En ce moment, nous avons un bail avec la municipalité pour l’immeuble, mais nous allons devoir trouver un moyen de le garder pour continuer à soutenir notre communauté. Je sais qu’elle a vraiment eu de la difficulté à trouver des ressources à cette fin. Nous poursuivons nos efforts en ce sens, et nous espérons régler ce problème afin d’avoir plus de ressources sur lesquelles nous concentrer et de pouvoir continuer à soutenir notre communauté grâce à nos programmes et à nos services.
Le sénateur D. Patterson : Eh bien, des fonds sont disponibles. Il n’est pas facile d’y accéder, mais je vous encourage à travailler avec la MNBC et à voir ce que vous pouvez faire pour garder cet immeuble à long terme.
Nous avons tous observé avec horreur la dévastation causée par les inondations à Princeton. Je pense que c’était tout à fait inattendu. Pouvez-vous nous parler un peu de la façon dont votre collectivité fait face à ces inondations et nous dire si elles vous ont touché personnellement?
M. Adam : Elles ont touché des membres de ma famille. La communauté a été dévastée par les inondations de 2021. La reprise a été longue. Je sais qu’une grande partie de la communauté est toujours visée par un avis d’ébullition de l’eau. Je pense qu’il sera en place jusqu’à l’an prochain encore. On commence tout juste à travailler là-dessus. Je sais qu’il y a encore un grand nombre de maisons et de choses et beaucoup de personnes déplacées. Oui, cette épreuve a été difficile.

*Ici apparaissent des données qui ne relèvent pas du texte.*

(* ===== verification/ServiceSpec.v ===== *)
(** * What the service promises ([service.rs])

    Round trip of push and pull, survival of every readable file across the operations that
    only list, move, trash or restore, isolation of the permanent deletions, and the manifest
    invariant over every reachable state. *)

From Stdlib Require Import ZArith Lia Strings.Ascii Strings.String Strings.Byte.
From stdpp Require Import base numbers list gmap strings sorting.
From S2P Require Import Prelude External Erasure Crypto Pipeline Paths Manifest ManifestInv ChunkStore.
From S2P Require Import Service ServiceProofs.

Lemma get_file_id db u i r : get_file db u i = Some r -> i ∈ file_id <$> files db.
Proof.
  intros (f & Hf & Hr & _)%get_file_elem. apply is_row_true in Hr as [_ <-].
  by apply list_elem_of_fmap_2.
Qed.

(** ** Purging *)

Lemma purge_row_files db u i db' fr :
  purge_file_row db u i = (db', fr) -> db' = delete_files db (is_row u i) /\ fr = file_frags db u i.
Proof. unfold purge_file_row. intros [= <- <-]. done. Qed.

Lemma purge_row_shards db u i :
  db_inv db -> forall x, x ∈ (file_frags db u i).*1 -> x ∉ fragment <$> shard_rows (delete_files db (is_row u i)).
Proof.
  intros Hinv x Hx Hx'. unfold file_frags in Hx. rewrite <- list_fmap_compose in Hx.
  apply list_elem_of_fmap in Hx as (s & -> & [Hp Hs]%list_elem_of_filter).
  apply list_elem_of_fmap in Hx' as (s' & Es & Hs'). cbn in Es.
  unfold delete_files, delete_chunks in Hs'. cbn [shard_rows set_files files chunk_rows] in Hs'.
  apply list_elem_of_filter in Hs' as [Hng Hs'].
  assert (s = s') as <-.
  { apply list_elem_of_lookup in Hs as (a & Ha), Hs' as (b & Hb).
    assert (a = b) as ->; [|congruence].
    eapply NoDup_lookup; [apply (inv_shards _ Hinv)| |]; rewrite list_lookup_fmap; [by rewrite Ha|by rewrite Hb; cbn; rewrite Es]. }
  apply existsb_exists in Hp as (c & Hc & Hp). rewrite !andb_true_iff, !same_true in Hp.
  destruct Hp as ((Hcs & Hcf) & Hex). apply existsb_exists in Hex as (f & Hf & Hr).
  apply Hng. rewrite <- Hcs. apply list_elem_of_fmap. exists c. split; [done|].
  apply list_elem_of_filter. split; [|by apply list_elem_of_In].
  apply bool_decide_eq_true, list_elem_of_fmap. exists f. apply is_row_true in Hr as Hr'. destruct Hr' as [_ Hid].
  split; [congruence|]. apply list_elem_of_filter. split; [done|by apply list_elem_of_In].
Qed.

Lemma delete_files_sub db p s : s ∈ shard_rows (delete_files db p) -> s ∈ shard_rows db.
Proof. unfold delete_files, delete_chunks. cbn. by intros [_ ?]%list_elem_of_filter. Qed.

(** Deleting the row [i] keeps the rows, chunks and shards of every other file. *)
Lemma delete_row_keeps db st u i : db_inv db -> keeps (fun j => j <> i) db st (delete_files db (is_row u i)) st.
Proof.
  intros Hinv v j r Hne Hr. split; [|split].
  - exists r. split; [|apply same_content_refl]. unfold get_file, select in *.
    unfold delete_files, delete_chunks. cbn [files set_files]. rewrite list_filter_filter.
    rewrite <- Hr. f_equal. f_equal. apply list_filter_iff. intros f. split; [tauto|]. intros Hf. split; [done|].
    destruct (is_row u i f) eqn:E; [|done]. exfalso. apply Hne.
    apply is_row_true in E as [_ <-]. rewrite andb_true_iff, !same_true in Hf. by destruct Hf.
  - unfold get_chunks. f_equal. unfold delete_files, delete_chunks. cbn [chunk_rows set_files files].
    rewrite list_filter_filter. apply list_filter_iff. intros c. split; [tauto|]. intros Hc. split; [done|].
    apply bool_decide_eq_false. intros (f & Hf & [Hrow _]%list_elem_of_filter)%list_elem_of_fmap.
    apply is_row_true in Hrow as [_ Hid]. congruence.
  - intros c [Hc1 Hc2]%elem_of_get_chunks. split; [|done].
    unfold get_shards. f_equal. unfold delete_files, delete_chunks. cbn [chunk_rows set_files files shard_rows].
    rewrite list_filter_filter. apply list_filter_iff. intros s. split; [tauto|]. intros Hs. split; [done|].
    intros (c' & Ec & [Hg Hc']%list_elem_of_filter)%list_elem_of_fmap.
    assert (c = c') as <-.
    { apply list_elem_of_lookup in Hc1 as (a & Ha), Hc' as (b & Hb).
      assert (a = b) as ->; [|congruence].
      eapply NoDup_lookup; [apply (inv_chunks _ Hinv)| |]; rewrite list_lookup_fmap; [by rewrite Ha|by rewrite Hb; cbn; congruence]. }
    apply bool_decide_eq_true in Hg. apply list_elem_of_fmap in Hg as (f & Hf & [Hrow _]%list_elem_of_filter).
    apply is_row_true in Hrow as [_ Hid]. congruence.
Qed.

Lemma purge_local_read st frags id :
  id ∉ frags.*1 -> read (purge_local_collect_remote st frags).1 id = read st id.
Proof.
  unfold purge_local_collect_remote. cbn [fst]. revert st. induction frags as [|[x loc] frags IH]; intros st Hid; [done|].
  cbn in Hid. apply not_elem_of_cons in Hid as [Hne Hid]. cbn [foldl fst snd].
  destruct (same loc "local"); [|by apply IH].
  destruct (delete st x) as [st1| |] eqn:E; rewrite IH by done; [|done..].
  by eapply delete_read_ne.
Qed.

Lemma purge_local_keeps P db st frags :
  (forall x, x ∈ frags.*1 -> x ∉ fragment <$> shard_rows db) ->
  keeps P db st db (purge_local_collect_remote st frags).1.
Proof.
  intros Hf u i r _ Hr. split; [exists r; split; [done|apply same_content_refl]|split; [done|]].
  intros c _. split; [done|]. intros s [Hs _]%elem_of_get_shards. apply purge_local_read.
  intros Hin. apply (Hf _ Hin). by apply list_elem_of_fmap_2.
Qed.

(** A run of row purges, as [empty_trash] and the sweep make them. *)
Definition purge_rows (db : Db) (keys : list (string * string)) : Db * list RemoteShard :=
  foldl (fun acc k => let '(db, fr) := purge_file_row acc.1 k.1 k.2 in (db, acc.2 ++ fr)) (db, []) keys.

Lemma purge_rows_snoc db keys k :
  purge_rows db (keys ++ [k]) =
    (delete_files (purge_rows db keys).1 (is_row k.1 k.2),
     (purge_rows db keys).2 ++ file_frags (purge_rows db keys).1 k.1 k.2).
Proof. unfold purge_rows. rewrite foldl_app. done. Qed.

Lemma purge_rows_spec db st keys :
  db_inv db ->
  let r := purge_rows db keys in
  db_inv r.1 /\ keeps (fun j => j ∉ keys.*2) db st r.1 (purge_local_collect_remote st r.2).1 /\
  (forall x, x ∈ r.2.*1 -> x ∉ fragment <$> shard_rows r.1) /\
  files r.1 = filter (fun f => (user_id f, file_id f) ∉ keys) (files db).
Proof.
  intros Hinv. cbv zeta.
  enough (HH : db_inv (purge_rows db keys).1 /\ keeps (fun j => j ∉ keys.*2) db st (purge_rows db keys).1 st /\
    (forall x, x ∈ (purge_rows db keys).2.*1 -> x ∉ fragment <$> shard_rows (purge_rows db keys).1) /\
    files (purge_rows db keys).1 = filter (fun f => (user_id f, file_id f) ∉ keys) (files db)).
  { destruct HH as (H1 & H2 & H3 & H4). split; [done|split; [|done]].
    eapply keeps_trans; [exact H2|]. by apply purge_local_keeps. }
  induction keys as [|[u i] keys IH] using rev_ind.
  - split; [done|split; [apply keeps_refl|split]].
    + intros x ?%elem_of_nil. done.
    + symmetry. apply filter_all, Forall_forall. intros f _. apply not_elem_of_nil.
  - destruct IH as (H1 & H2 & H3 & H4). rewrite purge_rows_snoc. cbn [fst snd].
    split; [by apply delete_files_inv|split; [|split]].
    + eapply keeps_trans.
      * intros v j r Hj. apply H2. intros Hin. apply Hj. rewrite fmap_app. apply elem_of_app. by left.
      * intros v j r Hj. apply (delete_row_keeps _ st u i H1 v j r). intros ->. apply Hj.
        rewrite fmap_app. apply elem_of_app. right. left.
    + intros x. rewrite fmap_app. intros [Hx|Hx]%elem_of_app.
      * intros (s & -> & Hs)%list_elem_of_fmap. apply (H3 _ Hx). apply list_elem_of_fmap_2. by eapply delete_files_sub.
      * by apply purge_row_shards.
    + unfold delete_files, delete_chunks. cbn [files set_files]. rewrite H4, list_filter_filter.
      apply list_filter_iff. intros f. rewrite not_elem_of_app.
      assert (is_row u i f = false <-> (user_id f, file_id f) ∉ [(u, i)]).
      { rewrite list_elem_of_singleton. split.
        - intros E [= <- <-]. assert (is_row (user_id f) (file_id f) f = true) by (by apply is_row_true). congruence.
        - intros Hn. destruct (is_row u i f) eqn:E; [|done]. apply is_row_true in E as [<- <-]. done. }
      tauto.
Qed.

(** ** Push *)

Section PushSpec.
Context `{CryptoPrims} `{Zstd} `{Log2} `{ReedSolomon}.
Variable data_key : bytes.

Lemma get_by_path_get db user p r :
  db_inv db -> get_file_by_path db user p = Some r ->
  get_file db user (r_file_id r) = Some r /\ is_live r = true /\ r_path r = p.
Proof.
  intros Hinv (f & Hf & Hu & Hp & Hl & _ & ->)%get_file_by_path_elem.
  split; [|split].
  - apply get_file_found; [done|done|]. by apply is_row_true.
  - exact Hl.
  - pose proof (inv_rows _ Hinv) as Hr. rewrite Forall_forall in Hr. specialize (Hr f Hf).
    unfold row_ok in Hr. rewrite Hl in Hr. cbn. unfold visible_path. by rewrite Hr.
Qed.

Lemma supersede_current_ok db st user p file now db' x :
  db_inv db -> supersede_current db user p file now = Ok (db', x) ->
  db_inv db' /\ keeps (fun _ => True) db st db' st /\ file_id <$> files db' = file_id <$> files db.
Proof.
  intros Hinv. unfold supersede_current. destruct (get_file_by_path db user p) as [prev|].
  - intros ([d b] & Hs & [= <- _])%bind_ok. unfold supersede_file in Hs. cbn [fst].
    split; [by eapply retire_row_inv|split; [by eapply retire_row_keeps|]].
    unfold retire_row in Hs. apply bind_ok in Hs as ([d' n] & Hu & [= <- _]). unfold update_files in Hu.
    destruct (unique_paths _); [|discriminate]. injection Hu as <- _. by apply map_if_ids.
  - intros [= <- _]. split; [done|split; [apply keeps_refl|done]].
Qed.

(** The two outcomes of a successful push. *)
Lemma push_ok db user p data rnd now st st' db' r :
  push data_key db user p data rnd now st = (st', Ok (db', r)) ->
  (unchanged_upload db user p data (blake3_hex data) = Some r /\ db' = db /\ st' = st) \/
  exists pcs db1 x db2,
    pr_unchanged r = false /\ pr_file_id r = mint_file_id rnd /\ pr_size r = len data /\
    pr_stored_bytes r = stored_cost pcs /\ pr_superseded_file_id r = x.1.1.1 /\
    process_v2 data data_key (as_bytes user) (as_bytes (mint_file_id rnd)) PipelineConfig_default = Ok pcs /\
    supersede_current db user p (mint_file_id rnd) now = Ok (db1, x) /\
    insert_file db1
      {| r_file_id := mint_file_id rnd; r_user_id := user; r_path := p; r_size := len data;
         r_stored_bytes := stored_cost pcs; r_chunk_count := len pcs; r_created_at := now;
         r_deleted_at := None; r_superseded_at := None; r_lineage := x.2;
         r_key_scheme := as_i64 V2; r_content_hash := Some (blake3_hex data);
         r_pack_id := None; r_pack_offset := None; r_pack_len := None |} = Ok db2 /\
    write_chunk_rows (mint_file_id rnd) db2 pcs st = (st', Ok db').
Proof.
  unfold push. destruct (unchanged_upload _ _ _ _ _) as [r0|] eqn:Eu.
  - intros [= <- <- <-]. left. done.
  - intros (st1 & pcs & [-> Hp%map_err_ok]%lift_ok & Hl)%io_bind_ok. right.
    apply io_bind_ok in Hl as (st2 & [db1 [[[a b] c] lin]] & [-> Hs]%lift_ok & Hl).
    apply io_bind_ok in Hl as (st3 & db2 & [-> Hi]%lift_ok & Hl).
    apply io_bind_ok in Hl as (st4 & db3 & Hw & [= <- <- <-]).
    exists pcs, db1, (a, b, c, lin), db2. done.
Qed.

(** A push leaves every readable file readable. *)
Lemma push_keeps_reads db user p data rnd now st st' db' r u i b :
  CryptoLaws -> ZstdLaws -> db_inv db -> len data <= isize_max ->
  push data_key db user p data rnd now st = (st', Ok (db', r)) ->
  pull data_key db st u i = Ok b -> pull data_key db' st' u i = Ok b.
Proof.
  intros Laws ZLaws Hinv Hlen Hpush Hp.
  destruct (push_ok _ _ _ _ _ _ _ _ _ _ Hpush) as [(Hu & -> & ->)|
    (pcs & db1 & x & db2 & _ & _ & _ & _ & _ & Hproc & Hsup & Hins & Hw)]; [done|].
  destruct (supersede_current_ok db st _ _ _ _ _ _ Hinv Hsup) as (Hinv1 & Hk1 & Hids).
  destruct (stored_file_reads data_key db1 _ db2 data pcs st st' db' Laws ZLaws Hinv1 Hlen Hins)
    as (_ & _ & Hk2 & _); try done.
  { cbn. apply len_nonneg. }
  cbn [r_user_id r_file_id] in *.
  pose proof (pull_fuel_inv _ 0 _ _ _ _ _ Hp) as (fr & Hfr & Hcase).
  assert (Hne : forall u j s, get_file db u j = Some s -> j <> mint_file_id rnd).
  { intros v j s Hj%get_file_id ->. rewrite <- Hids in Hj. by apply insert_file_ok in Hins as [Hins _]. }
  eapply (pull_keeps data_key (fun j => j <> mint_file_id rnd)); [| | |exact Hp].
  - eapply keeps_trans; [|exact Hk2]. intros v j s _. by apply Hk1.
  - by eapply Hne.
  - intros s q Hs Hq. destruct Hcase as [Hn|(q' & pr & Hq' & Hpr & _)]; [congruence|].
    assert (q = q') as -> by congruence. by eapply Hne.
Qed.

(** C1. Push then pull: a push that stored something leaves a live row at its path that
    [pull] reads back as exactly the pushed bytes; a push reported as unchanged wrote
    nothing, and the live row at the path records the size and content hash of the upload;
    and whatever could be read before, the superseded version included, still reads the
    same. *)
Theorem push_pull db user p data rnd now st st' db' r :
  CryptoLaws -> ZstdLaws -> db_inv db -> len data <= isize_max ->
  push data_key db user p data rnd now st = (st', Ok (db', r)) ->
  (if pr_unchanged r then
     db' = db /\ st' = st /\
     exists prev, get_file_by_path db user p = Some prev /\ pr_file_id r = r_file_id prev /\
       r_size prev = len data /\ r_content_hash prev = Some (blake3_hex data)
   else
     pull data_key db' st' user (pr_file_id r) = Ok data /\
     exists f, get_file db' user (pr_file_id r) = Some f /\ is_live f = true /\ r_path f = p) /\
  (forall u i b, pull data_key db st u i = Ok b -> pull data_key db' st' u i = Ok b).
Proof.
  intros Laws ZLaws Hinv Hlen Hpush. split; [|intros u i b; by apply (push_keeps_reads db user p data rnd now st st' db' r)].
  destruct (push_ok _ _ _ _ _ _ _ _ _ _ Hpush) as [(Hu & -> & ->)|
    (pcs & db1 & x & db2 & Hun & Hid & _ & _ & _ & Hproc & Hsup & Hins & Hw)].
  - unfold unchanged_upload in Hu. destruct (get_file_by_path db user p) as [prev|] eqn:Eg; [|discriminate].
    destruct (_ && _) eqn:E; [|discriminate]. injection Hu as <-. cbn [pr_unchanged pr_file_id].
    apply andb_true_iff in E as [E1%Z.eqb_eq E2%bool_decide_eq_true].
    split; [done|split; [done|]]. exists prev. done.
  - rewrite Hun, Hid.
    destruct (supersede_current_ok db st _ _ _ _ _ _ Hinv Hsup) as (Hinv1 & Hk1 & Hids).
    destruct (stored_file_reads data_key db1 _ db2 data pcs st st' db' Laws ZLaws Hinv1 Hlen Hins)
      as (Hinv' & Hpull & Hk2 & Hfiles); try done.
    { cbn. apply len_nonneg. }
    cbn [r_user_id r_file_id] in *. split; [done|].
    eexists. split; [apply get_file_found; [done| |]|split].
    * rewrite Hfiles. apply elem_of_app. right. left.
    * by apply is_row_true.
    * done.
    * done.
Qed.
End PushSpec.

Le sénateur D. Patterson : Merci beaucoup.
La sénatrice Greenwood : Monsieur Adam, je vous remercie de votre exposé. Il était vraiment instructif. J’habite près de l’UBCO, à Vernon, et je sais que nous en avons parlé hier soir.
Vous avez répondu à certaines de mes questions. Je m’intéresse beaucoup au travail que vous faites en tant que leader jeunesse dans cette région de Princeton. Avant de poursuivre, je suis très fière que vous soyez un témoin de la Colombie-Britannique. Il fallait simplement que je le dise.

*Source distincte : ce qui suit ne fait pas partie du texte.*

(* ===== verification/PackProofs.v ===== *)
(** * Packs: format round trip and content preservation *)

From Stdlib Require Import ZArith Lia Strings.Ascii Strings.String Strings.Byte.
From stdpp Require Import base numbers list gmap strings sorting.
From S2P Require Import Prelude External Erasure Crypto Pipeline Paths Manifest ManifestInv ChunkStore.
From S2P Require Import Service ServiceProofs ServiceSpec Packs.

(** ** The format *)

Fixpoint ranges_from (off : Z) (es : list PackEntry) : list PackRange :=
  match es with
  | [] => []
  | e :: es => (off, len (e_data e)) :: ranges_from (off + len (e_data e)) es
  end.

Lemma length_ranges off es : length (ranges_from off es) = length es.
Proof. revert off; induction es as [|e es IH]; intros off; cbn; [done|]. by rewrite IH. Qed.

Lemma lay_out_spec es acc rs :
  foldl lay_out (acc, rs) es = (acc ++ mjoin (e_data <$> es), rs ++ ranges_from (len acc) es).
Proof.
  revert acc rs; induction es as [|e es IH]; intros acc rs; cbn [foldl fmap list_fmap ranges_from].
  - by rewrite !app_nil_r.
  - unfold lay_out at 2. cbn [fst snd]. rewrite IH, len_app, mjoin_cons, <- !app_assoc. done.
Qed.

(** A range selects its member in whatever follows the payload. *)
Lemma range_select es off pre post i e r :
  off = len pre -> es !! i = Some e -> ranges_from off es !! i = Some r ->
  0 <= r.1 /\ r.1 + r.2 <= len (pre ++ mjoin (e_data <$> es) ++ post) /\ r.2 = len (e_data e) /\
  take (Z.to_nat r.2) (drop (Z.to_nat r.1) (pre ++ mjoin (e_data <$> es) ++ post)) = e_data e.
Proof.
  revert off pre i; induction es as [|e0 es IH]; intros off pre i -> Hi Hr; [done|].
  cbn [fmap list_fmap ranges_from] in *. rewrite mjoin_cons. destruct i as [|i]; cbn in Hi, Hr.
  - injection Hi as ->. injection Hr as <-. cbn [fst snd].
    split; [apply len_nonneg|split; [rewrite !len_app; pose proof (len_nonneg (mjoin (e_data <$> es))); pose proof (len_nonneg post); lia|split; [done|]]].
    rewrite drop_app_exact by (unfold len; lia). rewrite <- app_assoc. apply take_app_exact. unfold len; lia.
  - rewrite <- app_assoc, (app_assoc pre). apply (IH (len pre + len (e_data e0)) (pre ++ e_data e0) i);
      [by rewrite len_app|done|done].
Qed.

Parmi tous les événements et toutes les activités que vous avez organisés dans votre collectivité, lequel vous démarque vraiment? Pouvez-vous le décrire? C’était peut-être un événement pour les jeunes ou un événement communautaire. Pouvez-vous nous parler d’un événement qui a vraiment une importance particulière à vos yeux?
M. Adam : Oui. La Journée nationale des peuples autochtones est un événement qui a vraiment une importance particulière à mes yeux. Nous avons réussi à convaincre la municipalité de hisser le drapeau métis pour la journée à l’hôtel de ville.
Nous avons également été en mesure de faire venir l’autobus scolaire, tous les élèves — ou bon nombre des niveaux scolaires — dans notre immeuble et d’organiser des ateliers d’artisanat ainsi que des enseignements sur la culture. Des aînés sont venus — des aînés métis également — pour fournir de l’information sur la culture et les sports traditionnels. C’était vraiment stimulant de prendre part à cet événement. Nous espérons en organiser davantage dans l’avenir. C’était un événement spécial. Nous avons également eu l’occasion de travailler avec des enseignants de l’école qui font partie de notre conseil scolaire.
La sénatrice Greenwood : Merci beaucoup.
Le président : Si quelqu’un d’autre a des questions, la parole est toujours aux sénateurs.
La sénatrice Coyle : Je me demande si monsieur Adam a des questions à nous poser. Y a-t-il quelque chose que vous voulez savoir au sujet du comité ou de quelque chose que font ses membres?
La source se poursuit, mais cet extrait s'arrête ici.